Representations and Warranties of the Investors.

Each Investor hereby represents and warrants to the Company that the following representations are true and correct as of the date hereof and as of the Closing (except to the extent any such representations and warranties expressly relate to an earlier date, in which case such representations and warranties are true and correct as of such earlier date).

3.1 Authorization. The Investor has all requisite power and authority to enter into this Agreement and this Agreement constitutes its valid and legally binding obligations, enforceable in accordance with its terms except (a) as limited by applicable bankruptcy, insolvency, reorganization, moratorium, and other laws of general application affecting enforcement of creditors’ rights generally, and (b) as limited by laws relating to the availability of specific performance, injunctive relief, or other equitable remedies.

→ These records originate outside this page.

(** * The commits of a log *)

Fixpoint commits_from (f : FrameNo) (txs : list Tx) : list WalCommit :=
  match txs with
  | [] => []
  | tx :: txs => commit_of tx (f + length (tx_images tx)) :: commits_from (f + length (tx_images tx)) txs
  end.
Lemma commits_from_snoc f txs tx :
  commits_from f (txs ++ [tx]) = commits_from f txs ++ [commit_of tx (f + length (total_images txs) + length (tx_images tx))].
Proof.
  revert f. induction txs as [|t txs IH]; intros f; [cbn; by rewrite Nat.add_0_r|]. cbn [app commits_from].
  rewrite IH. unfold total_images. cbn [map concat]. rewrite length_app. do 4 f_equal. lia.
Qed.
Lemma wal_of_lists psz path h txs : Forall (tx_ok psz) txs ->
  commit_list (wal_of psz path h txs) = commits_from 0 txs /\ frame_pages (wal_of psz path h txs) = map im_page (total_images txs).
Proof.
  induction txs as [|tx txs IH] using rev_ind; [done|]. intros [Htxs Htx]%Forall_app. destruct (IH Htxs) as [H1 H2].
  destruct (wal_of_facts psz path h txs Htxs) as (_ & Hn & _).
  rewrite wal_of_snoc, commits_from_snoc, total_images_snoc, map_app. unfold apply_tx.
  cbn [commit_list frame_pages publish set_chain set_next]. rewrite H1, H2, Hn. split.
  - do 3 f_equal. lia.
  - f_equal. generalize (S (length (total_images txs))). induction (tx_images tx); intros f; [done|]. cbn. f_equal. auto.
Qed.
Lemma tx_counter_u64 psz tx : tx_ok psz tx -> u64_ok (tx_counter tx).
Proof.
  intros (Him & _ & _ & im & hdr & Hl & _ & Hd). unfold tx_counter. rewrite (commit_of_eq tx 0 im hdr Hl Hd).
  assert (image_ok psz im) as (_ & _ & Hb & _).
  { rewrite Forall_forall in Him. apply Him. by apply last_Some_elem_of. }
  by destruct (DbHeader_decode_wf _ _ Hb Hd) as [(_ & _ & _ & _ & _ & ? & _) _].
Qed.

Section segment.
Context (F : Prop) (target : RecoveryTarget) (out : string) (files : gmap string Bytes).
Context (psz : nat) (path : string) (h : WalHeader.t) (txs : list Tx) (tail : Bytes).
Context (dbid : Bytes) (Htxs : Forall (tx_ok psz) txs) (Hh : header_ok psz dbid h) (Ht : torn_tx psz h txs tail).
Context (Hne : path <> out) (Hfile : files !! path = Some (log_file h txs ++ tail)).
Let reader := set_read_only (wal_of psz path h txs).

Lemma sees_log b : sees (holds out files b) path (log_file h txs ++ tail).
Proof. apply sees_holds. unfold content. by rewrite decide_False. Qed.

Lemma apply_frames_triple ims i rest b : drop i (total_images txs) = ims ++ rest ->
  hoare F (holds out files b) (apply_frames out psz (length ims) reader (S i))
    (fun _ => holds out files (fold_left (fun b im => write_bytes (page_offset psz (im_page im)) (im_data im) b) ims b)).
Proof.
  revert i b. induction ims as [|im ims IH]; intros i b Hd; cbn [length apply_frames fold_left]; [by apply hoare_ret|].
  assert (Hi : total_images txs !! i = Some im).
  { rewrite <- (Nat.add_0_r i), <- lookup_drop, Hd. done. }
  eapply hoare_bind_eq; [by apply (read_reader psz _ path h txs tail Htxs (sees_log b) F i im)|].
  assert (nth (S i - 1) (frame_pages reader) 0 = im_page im) as ->.
  { unfold reader, set_read_only. cbn [frame_pages]. rewrite (proj2 (wal_of_lists psz path h txs Htxs)).
    apply nth_lookup_Some. rewrite Nat.sub_succ, Nat.sub_0_r, list_lookup_fmap, Hi. done. }
  eapply hoare_bind; [apply hoare_write|]. intros []. apply IH.
  replace (S i) with (i + 1)%nat by lia. rewrite <- drop_drop, Hd. done.
Qed.

(** Truncation to the page count of the commit. *)
Lemma cut_triple b size :
  hoare F (holds out files b) (if (size <? length b)%nat then file_truncate out size else ret tt)
    (fun _ => holds out files (if (size <? length b)%nat then file_resize size b else b)).
Proof. destruct (size <? length b)%nat; [apply hoare_truncate|by apply hoare_ret]. Qed.

Lemma apply_commits_triple seg txs2 : forall txs1 base rep any b,
  txs = txs1 ++ txs2 -> contiguous base txs2 -> base <= rep_change_counter rep ->
  0 <= transactions_applied rep <= rep_change_counter rep ->
  let new := wanted target (beyond (rep_change_counter rep) txs2) in
  hoare F (holds out files b)
    (apply_commits target out psz seg reader (commits_from (length (total_images txs1)) txs2) (length (total_images txs1)) rep any)
    (fun '(stop, rep', any') w =>
       rep' = advance rep new (segments_applied rep) /\ holds out files (fold_left (apply_log psz) new b) w
       /\ (if (stop : bool) then forall more, Forall (fun tx => rep_change_counter rep' < tx_counter tx) more ->
                                     wanted target (beyond (rep_change_counter rep) txs2 ++ more) = new
           else new = beyond (rep_change_counter rep) txs2)).
Proof.
  induction txs2 as [|tx txs2 IH]; intros txs1 base rep any b Htx Hcont Hbase Htr; cbv zeta.
  { cbn [commits_from apply_commits beyond List.filter wanted fold_left]. apply hoare_ret. intros w Hw. by rewrite advance_nil. }
  destruct Hcont as [Hc Hcont]. cbn [commits_from apply_commits]. set (f := length (total_images txs1)).
  set (c := commit_of tx (f + length (tx_images tx))).
  destruct (commit_of_frame tx (f + length (tx_images tx)) 0) as (H1 & H2 & H3 & H4). fold c in H1, H2, H3, H4.
  fold (tx_counter tx) in H1. fold (tx_time tx) in H2.
  assert (Hnext : (f + length (tx_images tx))%nat = length (total_images (txs1 ++ [tx]))).
  { by rewrite total_images_snoc, length_app. }
  assert (Htx' : txs = (txs1 ++ [tx]) ++ txs2) by (by rewrite <- app_assoc).
  unfold beyond. cbn [List.filter]. fold (beyond (rep_change_counter rep) txs2). rewrite H1.
  destruct (Z.leb_spec (tx_counter tx) (rep_change_counter rep)) as [Hle|Hgt].
  { destruct (Z.ltb_spec (rep_change_counter rep) (tx_counter tx)); [lia|].
    rewrite H4, Hnext. apply (IH (txs1 ++ [tx]) (base + 1)); [done|done|lia|done]. }
  destruct (Z.ltb_spec (rep_change_counter rep) (tx_counter tx)); [|lia].
  assert (rep_change_counter rep = base) as Hb by lia. cbn [wanted].
  pose proof (within_commit target tx (f + length (tx_images tx))) as Hw. fold c in Hw. rewrite Hw.
  destruct (within_target target (commit_of tx 0)) eqn:Ew; cbn [negb].
  2: { apply hoare_ret. intros w HR. cbn [fold_left]. rewrite advance_nil. split; [done|]. split; [done|].
       intros more _. cbn [app wanted]. by rewrite Ew. }
  assert (Hu : u64_ok (tx_counter tx)).
  { apply (tx_counter_u64 psz). rewrite Forall_forall in Htxs. apply Htxs. rewrite Htx. apply elem_of_app. right. left. }
  unfold u64_ok in Hu. unfold wrap64. rewrite Z.mod_small by lia.
  destruct (Z.eqb_spec (tx_counter tx) (rep_change_counter rep + 1)); [cbn [negb]|lia].
  rewrite H4. replace (f + length (tx_images tx) - f)%nat with (length (tx_images tx)) by lia.
  eapply hoare_bind.
  { apply (apply_frames_triple (tx_images tx) f (total_images txs2)). rewrite Htx. unfold total_images.
    rewrite map_app, concat_app. cbn [map concat]. apply drop_app_length. }
  intros []. eapply hoare_bind_eq; [apply hoare_size, sees_holds; unfold content; by rewrite decide_True|].
  rewrite H3. eapply hoare_bind; [apply cut_triple|]. intros [].
  match goal with |- hoare _ (holds _ _ ?b1) _ _ => change b1 with (apply_log psz b tx) end.
  set (rep1 := after_commit rep c).
  assert (Hrep1 : rep1 = advance rep [tx] (segments_applied rep)).
  { unfold rep1, after_commit, advance. rewrite H1, H2. cbn [length last option_fmap option_map fmap default]. unfold wrap64.
    rewrite Z.mod_small by lia. f_equal; lia. }
  assert (Hcc1 : rep_change_counter rep1 = base + 1) by (cbn; lia).
  assert (Hby : beyond (rep_change_counter rep) txs2 = beyond (rep_change_counter rep1) txs2).
  { unfold beyond. apply List.filter_ext_in. intros t Hin%list_elem_of_In.
    pose proof (contiguous_above (base + 1) (base + 1) txs2 Hcont ltac:(lia)) as Hab. rewrite Forall_forall in Hab.
    specialize (Hab t Hin). destruct (Z.ltb_spec (rep_change_counter rep) (tx_counter t)), (Z.ltb_spec (rep_change_counter rep1) (tx_counter t)); lia. }
  destruct (target_done target rep1) eqn:Ed.
  { apply hoare_ret. intros w HR. rewrite Hby. pose proof (contiguous_beyond (rep_change_counter rep1) _ _ Hcont ltac:(lia)) as [Hcb _].
    apply (contiguous_above (rep_change_counter rep1)) in Hcb; [|lia].
    rewrite (wanted_done target rep1) by done. cbn [fold_left]. split; [done|]. split; [done|].
    intros more Hmore. cbn [app wanted]. rewrite Ew. f_equal. apply (wanted_done target rep1); [done|].
    by apply Forall_app. }
  rewrite Hnext. eapply hoare_conseq.
  - apply (IH (txs1 ++ [tx]) (base + 1) rep1 true (apply_log psz b tx)); [done|done|lia|].
    rewrite Hcc1. cbn. unfold wrap64. rewrite Z.mod_small by lia. lia.
  - done.
  - intros [[stop rep'] any'] w (-> & HR & Hstop). cbn [fold_left]. rewrite Hby.
    set (new := wanted target (beyond (rep_change_counter rep1) txs2)) in *.
    assert (Hadv : advance rep1 new (segments_applied rep1) = advance rep (tx :: new) (segments_applied rep)).
    { rewrite Hrep1 at 1. rewrite advance_app. done. }
    rewrite Hadv in *. split; [done|]. split; [done|]. destruct stop.
    + intros more Hmore. cbn [app wanted]. rewrite Ew. f_equal. by apply Hstop.
    + by f_equal.
Qed.
End segment.

(** * The archive and the live log *)

Record Segment := mkSegment { sg_base : Z; sg_path : string; sg_header : WalHeader.t; sg_txs : list Tx; sg_tail : Bytes }.
Definition end_of (s : Segment) : Z := sg_base s + Z.of_nat (length (sg_txs s)).
Definition seg_key (s : Segment) : Z * string := (sg_base s, sg_path s).

(** The file of a segment is the log of its transactions, with at most a torn
    one behind them, and its counters follow its base. *)
Definition stored (psz : nat) (dbid : Bytes) (files : gmap string Bytes) (s : Segment) : Prop :=
  Forall (tx_ok psz) (sg_txs s) /\ header_ok psz dbid (sg_header s) /\ torn_tx psz (sg_header s) (sg_txs s) (sg_tail s)
  /\ files !! sg_path s = Some (log_file (sg_header s) (sg_txs s) ++ sg_tail s)
  /\ WalHeader.base_change_counter (sg_header s) = sg_base s /\ contiguous (sg_base s) (sg_txs s).

(** Each segment continues the one before it. *)
Fixpoint linked (segs : list Segment) : Prop :=
  match segs with
  | [] => True
  | s :: rest => match rest with s' :: _ => sg_base s < sg_base s' /\ sg_base s' = end_of s | [] => True end /\ linked rest
  end.

Fixpoint history (cc : Z) (logs : list Segment) : list Tx :=
  match logs with
  | [] => []
  | s :: logs => let new := beyond cc (sg_txs s) in new ++ history (cc + Z.of_nat (length new)) logs
  end.
Definition reached (cc : Z) (segs : list Segment) : Z := match last segs with Some s => Z.max cc (end_of s) | None => cc end.

Lemma beyond_above cc txs : Forall (fun tx => cc < tx_counter tx) (beyond cc txs).
Proof.
  apply Forall_forall. intros tx Hin. unfold beyond in Hin. apply list_elem_of_In, filter_In in Hin as [_ H]. breflect. lia.
Qed.
Lemma history_above cc cc' logs : cc <= cc' -> Forall (fun tx => cc < tx_counter tx) (history cc' logs).
Proof.
  revert cc'. induction logs as [|s logs IH]; intros cc' H; [constructor|]. cbn [history]. apply Forall_app. split.
  - eapply Forall_impl; [apply (beyond_above cc')|]. cbn. lia.
  - apply IH. lia.
Qed.
Lemma beyond_none base cc txs : contiguous base txs -> base + Z.of_nat (length txs) <= cc -> beyond cc txs = [].
Proof.
  intros Hc Hle. destruct (contiguous_beyond cc base txs Hc ltac:(lia)) as [_ Hl]. apply nil_length_inv. lia.
Qed.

3.2 Purchase Entirely for Own Account. This Agreement is made with the Investor in reliance upon the Investor’s representations to the Company, which by the Investor’s execution of this Agreement the Investor hereby confirms, that the Shares acquired by the Investor hereunder will be acquired for investment for the Investor’s own account, not as a nominee or agent, and not with a view to the resale or distribution of any part thereof, and that the Investor has no present intention of selling, granting any participation in, or otherwise distributing the same, except as permitted by applicable federal or state securities laws. By executing this Agreement, the Investor further represents that the Investor does not have any contract, undertaking, agreement or arrangement with any person to sell, transfer or grant participation rights to such person or to any third person, with respect to any of the Shares.

3.3 No Solicitation. At no time was the Investor presented with or solicited by any publicly issued or circulated newspaper, mail, radio, television or other form of general advertising or solicitation in connection with the offer, sale and purchase of the Shares.

3.4 Access to Information. The Investor has received or has had access to all the information it considers necessary or appropriate to make an informed investment decision with respect to the Shares to be purchased by the Investor under this Agreement. The Investor further has had an opportunity to ask questions and receive answers from the Company regarding the terms and conditions of the offering of the Shares. The foregoing, however, does not in any way limit or modify the representations and warranties made by the Company in Section 2.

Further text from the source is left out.